I ussing watcher for monitor User login to server. If have new login send email alert to user and admin server ( have already file username, clientip, ssh)
I have question.
For example, my input in watcher matched with 20 total hit.
How to send email to 20 user ? or another case , have 25 total hit matched , how to send email to 25 user ?

look like

 {
  "trigger" : {
    "schedule" : {
      "interval" : "1m"
    }
  },
  "input" : {
    "search" : {
      "request" : {
        "indices" : [ "logs" ],
        "body" : {
          "query": {
            "bool": {
              "must": [
              {
                  "match": {
                    "type": {
                      "query": "ssh"
                    }
                  }
                },
                {
                  "match": {
                    "ssh_type": {
                      "query": "login_success"
                    }
                  }
                }
              ]
            }
          }
        }
      }
    }
  },
  "condition" : {
    "compare" : { "ctx.payload.hits.total" : { "gte" : 1 }}
  }
  "actions" : {
  "notify-slack" : {
    "throttle_period" : "5m",
    "slack" : {
      "account" : "team1",
      "message" : {
        "from" : "watcher",
        "to" : [ "#admins", "@chief-admin" ],
        "text" : "System X Monitoring",
        "attachments" : [
        {
          "pretext": "Alert new login to server",
          "title" : "Server name (from field {{beat.hostname}})",
          "text" : "IP login, Usernamem, Time login",
          "color" : "#36a64f"
        }]
      }
    }
  }
  }
}

Thanks!

vovo · April 26, 2017, 11:24am

Hi,

You need to set the send mail function in the actions, like:

"actions": {
"send_email": {
"email": {
"to": "",
"subject": "",
"body": "",
"attachments": {
"attached_data": {
"data": {
"format": "json"
}
}
},
"priority": "high"
}
}
}

I hope this helps.
Vovo

tatdat · April 26, 2017, 4:20pm

thanks for suggestion,
i think slack and email are same .
And with ur mail function, it sent to one by one people, who in list matched 25 user ?

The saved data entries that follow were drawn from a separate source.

(** * The sqlserver input plugin: query selection, row decoding, gather cycle

    A shallow embedding of [plugins/inputs/sqlserver/sqlserver.go].

    - Go maps are stdpp [gmap]s, the [map[string]struct{}] lookup sets are
      [gset]s.
    - The SQL texts are opaque to the plugin: a [Script] is the name of the
      Go constant that holds the text.
    - The database driver, the registry and the clock are the environment;
      what they answer is a parameter of every run.
    - The accumulator is a log of the calls made on it. *)

From Stdlib Require Import ZArith.
From stdpp Require Import base option list strings gmap.

Open Scope string_scope.
Open Scope Z_scope.
Open Scope list_scope.

(** ** Data model *)

(** The query texts, by the name of the constant ([const sqlDiskUsageV2
    string = ...], and so on). The plugin never looks inside a text. *)
Inductive Script : Type :=
  | sqlAzureDBResourceStats | sqlAzureDBResourceGovernance
  | sqlPerformanceCountersV2 | sqlWaitStatsCategorizedV2 | sqlDatabaseIOV2
  | sqlServerPropertiesV2 | sqlMemoryClerkV2 | sqlServerSchedulersV2
  | sqlServerRequestsV2 | sqlServerVolumeSpaceV2 | sqlServerCpuV2
  | alwaysOnHealthV2 | sqlCachedPlansV2 | sqlInstanceWaitsV2
  | sqlPageLifeExpectancyV2 | sqlLogUsageV2 | sqlDatabasesByInstanceV2
  | sqlDatabasesOnAGV2 | sqlJobRunsV2 | sqlDatabasePropertiesV2
  | sqlBackupsV2 | sqlOrphanedUsersV2 | sqlUsersSysadminV2
  | sqlLockedUsersV2 | sqlPolicyCheckedV2 | sqlDiskUsageV2
  | sqlPerformanceCounters | sqlWaitStatsCategorized | sqlCPUHistory
  | sqlDatabaseIO | sqlDatabaseSize | sqlDatabaseStats
  | sqlDatabaseProperties | sqlMemoryClerk | sqlVolumeSpace
  | sqlPerformanceMetrics.

#[global] Instance Script_eq_dec : EqDecision Script.
Proof. solve_decision. Defined.

(** [type Query struct { Script string; OrderedColumns []string }] *)
Record Query : Type := mkQuery {
  Script_of : Script;
  OrderedColumns : list string
}.

#[global] Instance Query_eq_dec : EqDecision Query.
Proof. solve_decision. Defined.
Lemma sup_units_nonneg e : 0 ≤ sup_units e.
Proof. unfold sup_units. repeat (case_match; try lia). Qed.

Lemma sup_units_zero e : 18 ≤ e → sup_units e = 0.
Proof. intros H. unfold sup_units. repeat (case_match; try lia; try done). Qed.

Lemma sup_remaining_past e : 18 ≤ e → sup_remaining e = 0.
Proof.
  intros He. unfold sup_remaining.
  assert (∀ l, Forall (λ k, (k < 18)%nat) l → foldr (λ k acc, (if Z.of_nat k <? e then 0
    else V2RewardHalvingIntervalBlocks * sup_units (Z.of_nat k)) + acc) 0 l = 0) as H.
  { induction 1 as [|k l Hk _ IH]; cbn [foldr]; [done|].
    rewrite IH. destruct (Z.ltb_spec (Z.of_nat k) e); lia. }
  apply H, Forall_seq. lia.
Qed.

Lemma sup_remaining_step e : 0 ≤ e →
  sup_remaining e = V2RewardHalvingIntervalBlocks * sup_units e + sup_remaining (e + 1).
Proof.
  intros He. destruct (Z.lt_ge_cases e 18) as [H|H].
  - apply (small_cases (λ e, sup_remaining e =
      V2RewardHalvingIntervalBlocks * sup_units e + sup_remaining (e + 1)) 18); [|lia].
    intros k Hk. do 18 (destruct k as [|k]; [vm_compute; reflexivity|]). lia.
  - rewrite sup_units_zero, !sup_remaining_past by lia. done.
Qed.

Lemma sup_remaining_nonneg e : 0 ≤ sup_remaining e.
Proof.
  unfold sup_remaining. induction (seq 0 18) as [|k l IH]; cbn [foldr]; [done|].
  pose proof (sup_units_nonneg (Z.of_nat k)).
  assert (0 ≤ V2RewardHalvingIntervalBlocks * sup_units (Z.of_nat k)) by (unfold V2RewardHalvingIntervalBlocks; lia).
  case_match; lia.
Qed.

(** The emission after [n] blocks, by position in the current epoch. *)
Lemma sup_emitted_bound `{ChainParams} n : Z.of_nat n < two64 →
  let e := Z.of_nat n / V2RewardHalvingIntervalBlocks in
  sup_emitted n ≤ sup_remaining 0 - sup_remaining e
                  + (Z.of_nat n - e * V2RewardHalvingIntervalBlocks) * sup_units e.
Proof.
  induction n as [|n IH]; [intros _; vm_compute; discriminate|]. intros Hn e.
  specialize (IH ltac:(lia)). cbv zeta in IH.
  cbn [sup_emitted]. set (e0 := Z.of_nat n / V2RewardHalvingIntervalBlocks) in *.
  assert (Hstep : SUPToUnits (SUPRewardForBlockIndex (Z.of_nat (S n))) ≤ sup_units e0).
  { destruct (EconomicsV2ActiveForIndex (Z.of_nat (S n))) eqn:Ea.
    - rewrite sup_reward_units by (try done; lia).
      replace (Z.of_nat (S n) - 1) with (Z.of_nat n) by lia. fold e0. lia.
    - unfold SUPRewardForBlockIndex. rewrite Ea. cbn [negb orb].
      change (SUPToUnits (f_of_Z 0)) with 0. apply sup_units_nonneg. }
  assert (0 ≤ e0) by (unfold e0; apply Z.div_pos; [lia|done]).
  pose proof (Z.div_mod (Z.of_nat n) V2RewardHalvingIntervalBlocks ltac:(done)) as D0.
  pose proof (Z.mod_pos_bound (Z.of_nat n) V2RewardHalvingIntervalBlocks ltac:(done)) as M0.
  fold e0 in D0. set (r := Z.of_nat n mod V2RewardHalvingIntervalBlocks) in *.
  destruct (Z.eq_dec (r + 1) V2RewardHalvingIntervalBlocks) as [Hw|Hw].
  - assert (e = e0 + 1) as ->.
    { unfold e. symmetry. apply (Z.div_unique _ _ _ 0); [left; split; [lia|done]|]. lia. }
    pose proof (sup_remaining_step e0 ltac:(lia)). nia.
  - assert (e = e0) as ->.
    { unfold e. symmetry. apply (Z.div_unique _ _ _ (r + 1)); [left; lia|]. lia. }
    nia.
Qed.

spinscale · April 29, 2017, 2:08pm

Hey,

you could extract the email addresses from the hits and join them with a command in the recipient address. However you can not send 25 different emails to 25 different recipients at the moment.

A better solution here would be to send the data to logstash using a webhook action and the logstash http input and do that over there.

--Alex

system · May 27, 2017, 2:11pm

This topic was automatically closed 28 days after the last reply. New replies are no longer allowed.